Un día después, solo unas horas, el meteoro cobró la forma de naturaleza cabreada que profecías de los nuevos tiempos dibujan en augurios catastróficos. Versión moderna de las plagas bíblicas. El amigo, concebido simpático y bonachón, devino a invasor de fortaleza ya asediada por la malignidad del enemigo invisible con licencia para matar y cobrar botín con muchedumbres prisioneras de miedos y aflicciones. Y a su retaguardia, como batallón ejecutor, el frío gélido de la helada para fortalecer el asalto de la tropa ligera de la nieve con la artillería pesada del hielo.

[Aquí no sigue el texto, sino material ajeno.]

(* ===== verification/Bytes.v ===== *)
(** * Byte strings

    A byte is a [Z] below 256 and a buffer a list of them.  Little- and
    big-endian values of byte strings, reading a range of a buffer, and the
    lemmas on shifting bytes into words that the packet code relies on. *)

From stdpp Require Import base list option.
From Stdlib Require Import ZArith Lia.
From S2P Require Import Prelude.
Open Scope Z_scope.

Definition is_byte (b : Z) : Prop := is_u 8 b.
Abbreviation bytes := (Forall is_byte).

(** For concrete buffers. *)
Lemma bytes_check bs : forallb (fun b => (0 <=? b) && (b <? 256)) bs = true -> bytes bs.
Proof.
  induction bs as [| b bs IH]; [constructor |]. cbn [forallb].
  intros [[H1 H2]%andb_true_iff H3]%andb_true_iff. constructor; [| by apply IH].
  unfold is_byte, is_u. lia.
Qed.

Fixpoint le_val (bs : list Z) : Z :=
  match bs with [] => 0 | b :: bs' => b + 256 * le_val bs' end.

Fixpoint be_acc (acc : Z) (bs : list Z) : Z :=
  match bs with [] => acc | b :: bs' => be_acc (acc * 256 + b) bs' end.
Definition be_val (bs : list Z) : Z := be_acc 0 bs.

(** [n] bytes of [v], least and most significant first. *)
Fixpoint le_bytes (n : nat) (v : Z) : list Z :=
  match n with O => [] | S n' => v mod 256 :: le_bytes n' (v / 256) end.
Definition be_bytes (n : nat) (v : Z) : list Z := rev (le_bytes n v).

(** [memcpy] of [n] bytes at [i]; out of range is a fault. *)
Definition slice {A} (bs : list A) (i n : Z) : option (list A) :=
  if (0 <=? i) && (0 <=? n) && (i + n <=? Z.of_nat (length bs))
  then Some (take (Z.to_nat n) (drop (Z.to_nat i) bs)) else None.

(** [memcpy] of [src] to position [i] of a buffer. *)
Definition splice {A} (bs : list A) (i : Z) (src : list A) : option (list A) :=
  if (0 <=? i) && (i + Z.of_nat (length src) <=? Z.of_nat (length bs))
  then Some (take (Z.to_nat i) bs ++ src ++ drop (Z.to_nat i + length src) bs) else None.

Lemma slice_Some {A} (bs : list A) i n : 0 <= i -> 0 <= n -> i + n <= Z.of_nat (length bs) ->
  slice bs i n = Some (take (Z.to_nat n) (drop (Z.to_nat i) bs)).
Proof.
  intros. unfold slice.
  destruct (Z.leb_spec 0 i), (Z.leb_spec 0 n), (Z.leb_spec (i + n) (Z.of_nat (length bs)));
    done || lia.
Qed.

Lemma splice_Some {A} (bs : list A) i src : 0 <= i ->
  i + Z.of_nat (length src) <= Z.of_nat (length bs) ->
  splice bs i src = Some (take (Z.to_nat i) bs ++ src ++ drop (Z.to_nat i + length src) bs).
Proof.
  intros. unfold splice.
  destruct (Z.leb_spec 0 i), (Z.leb_spec (i + Z.of_nat (length src)) (Z.of_nat (length bs)));
    done || lia.
Qed.

Lemma splice_length {A} (bs : list A) i src bs' : splice bs i src = Some bs' ->
  length bs' = length bs.
Proof.
  unfold splice. destruct (Z.leb_spec 0 i),
    (Z.leb_spec (i + Z.of_nat (length src)) (Z.of_nat (length bs))); try done.
  intros [= <-]. rewrite !length_app, length_take, length_drop. lia.
Qed.

Lemma le_val_range bs : bytes bs -> 0 <= le_val bs < 256 ^ Z.of_nat (length bs).
Proof.
  induction 1 as [| b bs Hb Hbs IH]; [done |]. cbn [le_val length].
  rewrite Nat2Z.inj_succ, Z.pow_succ_r by lia. unfold is_byte, is_u in Hb. lia.
Qed.

Lemma le_val_app xs ys : le_val (xs ++ ys) = le_val xs + 256 ^ Z.of_nat (length xs) * le_val ys.
Proof.
  induction xs as [| x xs IH]; cbn [le_val app length]; [lia |].
  rewrite IH, Nat2Z.inj_succ, Z.pow_succ_r by lia. ring.
Qed.

Lemma le_val_replicate_0 n : le_val (replicate n 0) = 0.
Proof. induction n; cbn [le_val replicate]; lia. Qed.

Lemma be_acc_app acc xs ys : be_acc acc (xs ++ ys) = be_acc (be_acc acc xs) ys.
Proof. revert acc. induction xs; simpl; auto. Qed.

(** Or-ing a small value into the free low bits of a shifted one is adding. *)
Lemma lor_shiftl_add x n c : 0 <= n -> is_u n c -> Z.lor (Z.shiftl x n) c = x * 2 ^ n + c.
Proof.
  intros Hn Hc. apply Z.bits_inj'. intros i Hi.
  rewrite testbit_add_high, Z.lor_spec by done.
  destruct (Z.ltb_spec i n).
  - by rewrite Z.shiftl_spec_low by lia.
  - rewrite Z.shiftl_spec by lia. rewrite (testbit_above n c) by (done || lia).
    apply orb_false_r.
Qed.

Lemma le_bytes_length n v : length (le_bytes n v) = n.
Proof. revert v. induction n; simpl; auto. Qed.

Lemma le_bytes_bytes n v : bytes (le_bytes n v).
Proof.
  revert v. induction n as [| n IH]; intros v; [constructor |]. constructor; [| apply IH].
  apply (Z.mod_pos_bound v 256). lia.
Qed.

Lemma le_val_le_bytes n v : 0 <= v < 256 ^ Z.of_nat n -> le_val (le_bytes n v) = v.
Proof.
  revert v. induction n as [| n IH]; intros v Hv; cbn [le_bytes le_val].
  - rewrite Z.pow_0_r in Hv. lia.
  - rewrite Nat2Z.inj_succ, Z.pow_succ_r in Hv by lia. rewrite IH.
    + pose proof (Z.div_mod v 256). lia.
    + split; [apply Z.div_pos; lia |]. apply Z.div_lt_upper_bound; lia.
Qed.

Lemma be_acc_le acc bs : be_acc acc bs = acc * 256 ^ Z.of_nat (length bs) + le_val (rev bs).
Proof.
  revert acc. induction bs as [| b bs IH]; intros acc; cbn [be_acc rev length].
  - rewrite Z.pow_0_r. simpl. lia.
  - rewrite IH, le_val_app, length_rev, Nat2Z.inj_succ, Z.pow_succ_r by lia. simpl. ring.
Qed.

Lemma be_val_le bs : be_val bs = le_val (rev bs).
Proof. unfold be_val. rewrite be_acc_le. lia. Qed.

Lemma be_val_be_bytes n v : 0 <= v < 256 ^ Z.of_nat n -> be_val (be_bytes n v) = v.
Proof. intros Hv. rewrite be_val_le. unfold be_bytes. rewrite rev_involutive. by apply le_val_le_bytes. Qed.

Lemma be_bytes_length n v : length (be_bytes n v) = n.
Proof. unfold be_bytes. by rewrite length_rev, le_bytes_length. Qed.

Lemma be_bytes_bytes n v : bytes (be_bytes n v).
Proof. apply Forall_rev, le_bytes_bytes. Qed.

En Madrid hemos visto, y estamos padeciendo, la ficción hecha realidad de la naturaleza en su versión más agresiva. Ni siquiera el azote de las catástrofes, imaginado en las películas, se puede acercar a la nitidez de la realidad, de la visión dantesca desde la ventana del propio hogar, en el que nos creemos a salvo de contingencias exteriores, pandemias incluidas. Pesadillas en imágenes nítidas de ciudadanos atrapados en un caos meteorológico que exige la rendición de las resignaciones masivas; de vehículos abandonados, apostados en los arcenes, simulación de chatarra inservible.
Eso, en lo visible. En lo invisible, la angustia por imposibilidades o dificultades extremas en atenciones sanitarias de urgencia, en el acceso a la medicina curativa o analgésica, en la más profunda lejanía, potenciada su vulnerabilidad, de mayores y necesitados, en las despensas vacías por la puesta patas arriba de las logísticas de abastecimiento, y en hacer del desplazamiento al trabajo, la sinrazón de una rutina transformada en épica. La parodia en efectos de una guerra clásica. La ironía es que cuando el tiempo haga el borrado del drama, para convertirlo en anécdota, más allá de estos capítulos de sobrecogimiento, en los recuerdos archivados de nuestros cachivaches tecnológicos, quedarán imperecederas las grabaciones de extravagantes maniobras de esquíes y trineos por plazas y grandes avenidas. Aceptamos mucho mejor, con plena lógica, la excentricidad que la penuria.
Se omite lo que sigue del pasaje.